We swim in it, walk on it, ingest it, and even suspect that we breathe it: plastic is suffocating the planet and living beings. Without an international agreement, plastic pollution will very quickly pose a major ecological and health risk.
On Tuesday, a new round of negotiations will begin in Geneva on a treaty that aims to regulate the entire life cycle of plastics, from production to consumption and waste disposal.
Exponential plastic production
Without urgent action, 37 million tons of plastic could be dumped into the ocean every year by 2040, according to UN estimates.
“We are suffocating under plastic,” warned Ms. Mathur-Filipp, Executive Secretary of the Intergovernmental Negotiating Committee (INC) on Plastic Pollution, in an interview with UN News on the sidelines of the Ocean Summit in Nice.

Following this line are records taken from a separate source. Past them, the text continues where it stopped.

(** ** Publishing after the commit *)

(** A message is published only for a job whose committed row is queued, and its
    body is the payload of that row. *)
Definition committed_first (S : BaseAppSettings.t) (w : world) (e : event) : Prop :=
  match e with
  | MqPublish _ q b _ =>
      q = BaseAppSettings.rabbitmq_queue S /\
      exists j, jobs (w_db w) !! Job.id j = Some j /\ Job.status j = QUEUED /\ b = job_body j
  | _ => True
  end.

(** C18: under every behaviour of the services, [create] publishes a message only
    after the row of its job is committed as queued. *)
Theorem create_commits_first env `{!Conforming env} S n w dto :
  ready w ->
  Forall (fun we => committed_first S we.1 we.2)
    (trace env n w (open_session (ApiContainer.job_create S dto))).
Proof.
  intros Hr. assert (Hl : Lenient (committed_first S)) by (by intros w' []).
  refine (proj2 (wp_run_monitored env _ _ (fun _ _ => True) n w _)).
  apply (wired_create_spec _ S); [done| |done].
  intros w' ch i Hi. split; [done|]. by exists (created_row dto i).
Qed.

Lemma create_commits_first_witness :
  Forall (fun we => committed_first demo_settings we.1 we.2)
    (trace (reference (fun _ => true)) 0 (demo_world all_up ∅)
       (open_session (ApiContainer.job_create demo_settings demo_request))).
Proof.
  apply (create_commits_first (reference _) demo_settings 0 (demo_world all_up ∅)).
  split; [split|]; done.
Defined.

(** ** The active job *)

Lemma wf_jobs_created d dto i :
  wf_jobs (jobs d) -> jobs d !! drawn_id i = None -> ~ active_job dto d ->
  wf_jobs (<[drawn_id i := created_row dto i]> (jobs d)).
Proof.
  intros Hwf Hnone Hna. split.
  - intros k r. rewrite lookup_insert_Some. intros [[<- <-]|[_ H]]; [done|].
    by eapply wf_jobs_id.
  - assert (Hone : forall k r, jobs d !! k = Some r -> same_slot (created_row dto i) r = false).
    { intros k r Hk. apply not_true_is_false. intros Hs. apply Hna. exists k, r.
      unfold same_slot in Hs. rewrite !andb_true_iff, Z.eqb_eq, N.eqb_eq in Hs.
      cbn in Hs. destruct Hs as [[[_ Ha] E1] E2]. by rewrite E1, E2. }
    intros k1 k2 r1 r2. rewrite !lookup_insert_Some.
    intros [[<- <-]|[_ H1]] [[<- <-]|[_ H2]] Hs; [done| | |by eapply wf_one_active].
    + by rewrite (Hone _ _ H2) in Hs.
    + rewrite same_slot_sym in Hs. by rewrite (Hone _ _ H1) in Hs.
Qed.

Lemma create_result_jobs bucket queue threshold dto w r w' :
  create_result bucket queue threshold dto w r w' ->
  jobs (w_db w') = jobs (w_db w) \/
  ~ active_job dto (w_db w) /\ exists i, jobs (w_db w) !! drawn_id i = None /\
    jobs (w_db w') = <[drawn_id i := created_row dto i]> (jobs (w_db w)).
Proof.
  intros [| | | |doc i c c' Hd Hup Hq Ha Hf Hid|y w1 Ht (c & [->|(Ha & i & Hf & Hw)])];
    try (by left); right; (split; [done|]); exists i; (split; [done|]).
  - by rewrite (mq_db _ _ (mq_frame_published _ _ _ _)).
  - destruct Hw as [->|Ho]; [done|]. by rewrite (mq_db _ _ (mq_frame_outcome _ _ _ _ Ho)).
Qed.

(** A request never gives a document two active jobs of one account and never touches an
    existing row, whatever the services do: the job table stays well formed, and
    every row that was there is still there. *)
Theorem create_keeps_one_active env `{!Conforming env} S n w dto :
  ready w ->
  let out := create_job env S n w dto in
  wf_jobs (jobs (w_db out.2)) /\
  forall k j, jobs (w_db w) !! k = Some j -> jobs (w_db out.2) !! k = Some j.
Proof.
  intros Hr out.
  destruct (create_result_jobs _ _ _ _ _ _ _ (create_job_result env S n w dto Hr))
    as [E|(Hna & i & Hf & E)]; fold out in E; rewrite E.
  - by destruct Hr.
  - split; [apply wf_jobs_created; [by destruct Hr|done..]|].
    intros k j Hk. rewrite lookup_insert_ne; [done|]. congruence.
Qed.

Lemma create_keeps_one_active_witness :
  let out := create_job (reference (fun _ => true)) demo_settings 0
               (demo_world all_up (one_job COMPLETED 1)) demo_request in
  wf_jobs (jobs (w_db out.2)) /\
  forall k j, jobs (w_db (demo_world all_up (one_job COMPLETED 1))) !! k = Some j ->
    jobs (w_db out.2) !! k = Some j.
Proof.
  apply (create_keeps_one_active (reference _) demo_settings 0
           (demo_world all_up (one_job COMPLETED 1)) demo_request).
  apply demo_ready.
Defined.

(** A later request for the same document of the same account. *)
Definition same_document (dto dto' : CreateJobDTO.t) : Prop :=
  CreateJobDTO.account_id dto' = CreateJobDTO.account_id dto /\
  CreateJobDTO.document_id dto' = CreateJobDTO.document_id dto.

(** The messages of the queue of jobs. *)
Definition job_queue (S : BaseAppSettings.t) (w : world) : list bytes :=
  default [] (w_queues w !! BaseAppSettings.rabbitmq_queue S).

Lemma declared_queue w q : default [] (w_queues (declared w q) !! q) = default [] (w_queues w !! q).
Proof.
  unfold declared. destruct (w_queues w !! q) as [l|] eqn:E; [by rewrite E|].
  cbn. by rewrite lookup_insert_eq.
Qed.

(** What a request that raises has done when its job is in the table. *)
Lemma raised_after_commit bucket S threshold dto w x w' :
  create_result bucket (BaseAppSettings.rabbitmq_queue S) threshold dto w (Exn x) w' ->
  jobs (w_db w') <> jobs (w_db w) ->
  exists i, jobs (w_db w) !! drawn_id i = None /\
    jobs (w_db w') = <[drawn_id i := created_row dto i]> (jobs (w_db w)) /\
    (job_queue S w' = job_queue S w \/
     job_queue S w' = job_queue S w ++ [job_body (created_row dto i)])%list.
Proof.
  intros Hres Hne. inversion Hres as [| | | | |y w1 _ (c & Hc)]; subst; try done.
  destruct Hc as [->|(_ & i & Hf & Hw)]; [done|]. exists i. split; [done|].
  destruct Hw as [->|Ho]; [split; [done|by left]|].
  split; [by rewrite (mq_db _ _ (mq_frame_outcome _ _ _ _ Ho))|].
  unfold job_queue. destruct Ho as (c' & [->|[->| ->]]).
  - by left.
  - left. by apply (declared_queue (put_job (set_cached w c) (created_row dto i))).
  - right. by rewrite published_queue.
Qed.

(** A request for a document with an active job fails and adds no job. *)
Lemma active_job_refused env `{!Conforming env} S n w dto :
  ready w -> active_job dto (w_db w) ->
  let out := create_job env S n w dto in
  is_ok out.1 = false /\ jobs (w_db out.2) = jobs (w_db w).
Proof.
  intros Hr Ha out. pose proof (create_job_result env S n w dto Hr) as Hres. fold out in Hres.
  destruct (create_result_jobs _ _ _ _ _ _ _ Hres) as [E|[Hna _]]; [|done]. split; [|done].
  by inversion Hres.
Qed.

(** C40: a request that raises although its job is in the table, as when the broker fails
    after the commit, leaves the job queued, and its message only if it was published all
    the same.  While the row is there, whatever the services do, every further request for
    the document raises and adds no job; when they work and the queue has room, it is refused
    because of this job. *)
Theorem enqueue_failure_strands_job env `{!Conforming env} S n w dto :
  ready w ->
  let out := create_job env S n w dto in
  is_ok out.1 = false -> jobs (w_db out.2) <> jobs (w_db w) ->
  exists i, let j := created_row dto i in
    jobs (w_db out.2) = <[Job.id j := j]> (jobs (w_db w)) /\ Job.status j = QUEUED /\
    (job_queue S out.2 = job_queue S w \/ job_queue S out.2 = job_queue S w ++ [job_body j])%list /\
    forall env' n' w' dto', Conforming env' -> ready w' -> same_document dto dto' ->
      jobs (w_db w') !! Job.id j = Some j ->
      let again := create_job env' S n' w' dto' in
      is_ok again.1 = false /\ jobs (w_db again.2) = jobs (w_db w') /\
      (w_health w' = all_up -> (exists v, valid_uuid v /\ unused (w_db w') v) ->
       is_Some (accounts (w_db w') !! CreateJobDTO.account_id dto') ->
       (exists doc, requested_document dto' (w_db w') = Some doc /\
          uploaded (BaseAppSettings.s3_bucket S) w' doc) ->
       (depth w' (BaseAppSettings.rabbitmq_queue S) < BaseAppSettings.backpressure_threshold S)%Z ->
       again.1 = Exn (ERaise ActiveJobExistsException)).
Proof.
  intros Hr out Hx Hne. pose proof (create_job_result env S n w dto Hr) as Hres. fold out in Hres.
  destruct out as [[a|x] w1]; [done|]. cbn [fst snd] in *.
  destruct (raised_after_commit _ _ _ _ _ _ _ Hres Hne) as (i & Hf & Hj & Hq).
  exists i. cbn zeta. split; [exact Hj|]. split; [done|]. split; [exact Hq|].
  intros env' n' w' dto' Henv Hr' [Ha Hd] Hrow.
  assert (Hact : active_job dto' (w_db w')).
  { exists (drawn_id i), (created_row dto i). by split_and!. }
  destruct (active_job_refused env' S n' w' dto' Hr' Hact) as [H1 H2].
  split; [exact H1|]. split; [exact H2|]. intros Hh Hu Hacc (doc & Hdoc & Hup) Hdepth.
  pose proof (create_decision_result env' S n' w' dto' Hr' Hh Hu Hacc) as Hdec.
  unfold create_decision in Hdec. rewrite Hdoc, bool_decide_eq_true_2 in Hdec by done.
  apply Z.leb_gt in Hdepth. rewrite Hdepth in Hdec. apply has_active_job_spec in Hact.
  rewrite Hact in Hdec. by destruct Hdec.
Qed.

(** The broker works until the message is published. *)
Definition publish_fails (k : nat) : bool := negb (Nat.eqb k 17).
Definition broker_flaky : health := Health Up Up Up Flaky Up Up Up Up Up.

Lemma enqueue_failure_strands_job_witness :
  let w := demo_world broker_flaky ∅ in
  let out := create_job (reference publish_fails) demo_settings 0 w demo_request in
  out.1 = Exn (ERaise QueueException) /\ job_queue demo_settings out.2 = [] /\
  exists i, let j := created_row demo_request i in
    jobs (w_db out.2) = <[Job.id j := j]> (jobs (w_db w)) /\ Job.status j = QUEUED /\
    let again := create_job (reference (fun _ => true)) demo_settings 0
                   (demo_world all_up {[Job.id j := j]}) demo_request in
    again.1 = Exn (ERaise ActiveJobExistsException).
Proof.
  set (w := demo_world broker_flaky ∅).
  set (out := create_job (reference publish_fails) demo_settings 0 w demo_request).
  assert (H1 : out.1 = Exn (ERaise QueueException)) by by vm_compute.
  assert (H2 : job_queue demo_settings out.2 = []) by by vm_compute.
  cbn zeta. split; [exact H1|]. split; [exact H2|].
  destruct (enqueue_failure_strands_job (reference publish_fails) demo_settings 0 w demo_request)
    as (i & Hj & Hs & _ & Hagain).
  - split; [split|]; done.
  - fold out. by rewrite H1.
  - intros E. assert (H : size (jobs (w_db out.2)) = 1%nat) by by vm_compute.
    fold out in E. rewrite E in H. done.
  - exists i. split; [exact Hj|]. split; [exact Hs|].
    apply (Hagain (reference (fun _ => true)) 0%nat (demo_world all_up _) demo_request).
    + apply _.
    + split; [by apply wf_jobs_singleton|done].
    + done.
    + apply lookup_insert_eq.
    + done.
    + destruct (decide (drawn_id i = 9%N)) as [E|E]; [exists 8%N|exists 9%N];
        (split; [done|]); (split_and!; [done| |done]);
        apply lookup_singleton_ne; change (Job.id _) with (drawn_id i); congruence.
    + by exists (Account.Make 1 (Some "hash")).
    + exists demo_document. split; [done|by eexists].
    + done.
Defined.

(** ** Reads *)

(** An account only ever reads its own rows: the answer of a request that reads. *)
Definition reads_only {A} (w : world) (out : result exn A * world) (answer : A) : Prop :=
  out.2 = w /\
  (out.1 = Ok answer \/
   is_ok out.1 = false /\ (fails (h_sql (w_health w)) \/ fails (h_txn (w_health w)))).

Lemma reads_only_session env `{!Conforming env} {A} (m : prog A) answer n w :
  ready w -> reads (fun _ _ => True) m (fun d r => r = answer d) ->
  reads_only w (run env n w (open_session m)) (answer (w_db w)).
Proof.
  intros [_ Htx] Hm.
  apply (wp_run env _ (fun r w' => reads_only w (r, w') (answer (w_db w))) n w).
  apply (reads_session _ m _ w _ Hm Htx).
  - intros _ r ->. split; [done|by left].
  - intros Hf x. split; [done|]. by right.
Qed.

(** A request for a job or a document answers with the row of that id if, and
    only if, it belongs to the account of the request, and changes nothing. *)
Theorem get_is_scoped env `{!Conforming env} n w id account_id :
  ready w ->
  reads_only w (run env n w (open_session (ApiContainer.job_get id account_id)))
    (job_dto <$> select (fun j => (Job.account_id j =? account_id)%Z) (jobs (w_db w) !! id)) /\
  reads_only w (run env n w (open_session (ApiContainer.document_get id account_id)))
    (document_dto <$> select (fun d => (Document.account_id d =? account_id)%Z)
                        (documents (w_db w) !! id)).
Proof.
  intros Hr. split.
  - apply (reads_only_session env _ (fun d => job_dto <$> select _ (jobs d !! id)) n w Hr).
    exact (job_get_rule _ id account_id).
  - apply (reads_only_session env _ (fun d => document_dto <$> select _ (documents d !! id)) n w Hr).
    exact (document_get_rule _ id account_id).
Qed.

Lemma get_is_scoped_witness :
  let w := demo_world all_up (one_job QUEUED 0) in
  reads_only w (run (reference (fun _ => true)) 0 w (open_session (ApiContainer.job_get 7 2)))
    None /\
  reads_only w (run (reference (fun _ => true)) 0 w (open_session (ApiContainer.document_get 7 2)))
    None.
Proof.
  apply (get_is_scoped (reference (fun _ => true)) 0
           (demo_world all_up (one_job QUEUED 0)) 7 2). apply demo_ready.
Defined.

Plastic waste has penetrated almost every ecosystem on the planet—and, in the form of microplastics, is also accumulating in the human body. Microplastics have been found in human arteries, lungs, and brains, and even in breast milk.
It is estimated that 18 to 20% of global plastic waste (between 10 and 23 million tons) ends up in the ocean. Approximately 13 million tons of plastic accumulate in the soil each year.
By 2025, global plastic consumption is expected to reach 516 million tons.
“If we don’t act, there will be no intact ecosystems left, neither on land nor at sea,” warned Ms. Marthur-Filipp.
Plastic recycling is not a panacea
It is estimated that only 21% of plastics are currently economically recyclable, meaning that the value of the recycled materials is high enough to cover the costs of collection, sorting, and processing.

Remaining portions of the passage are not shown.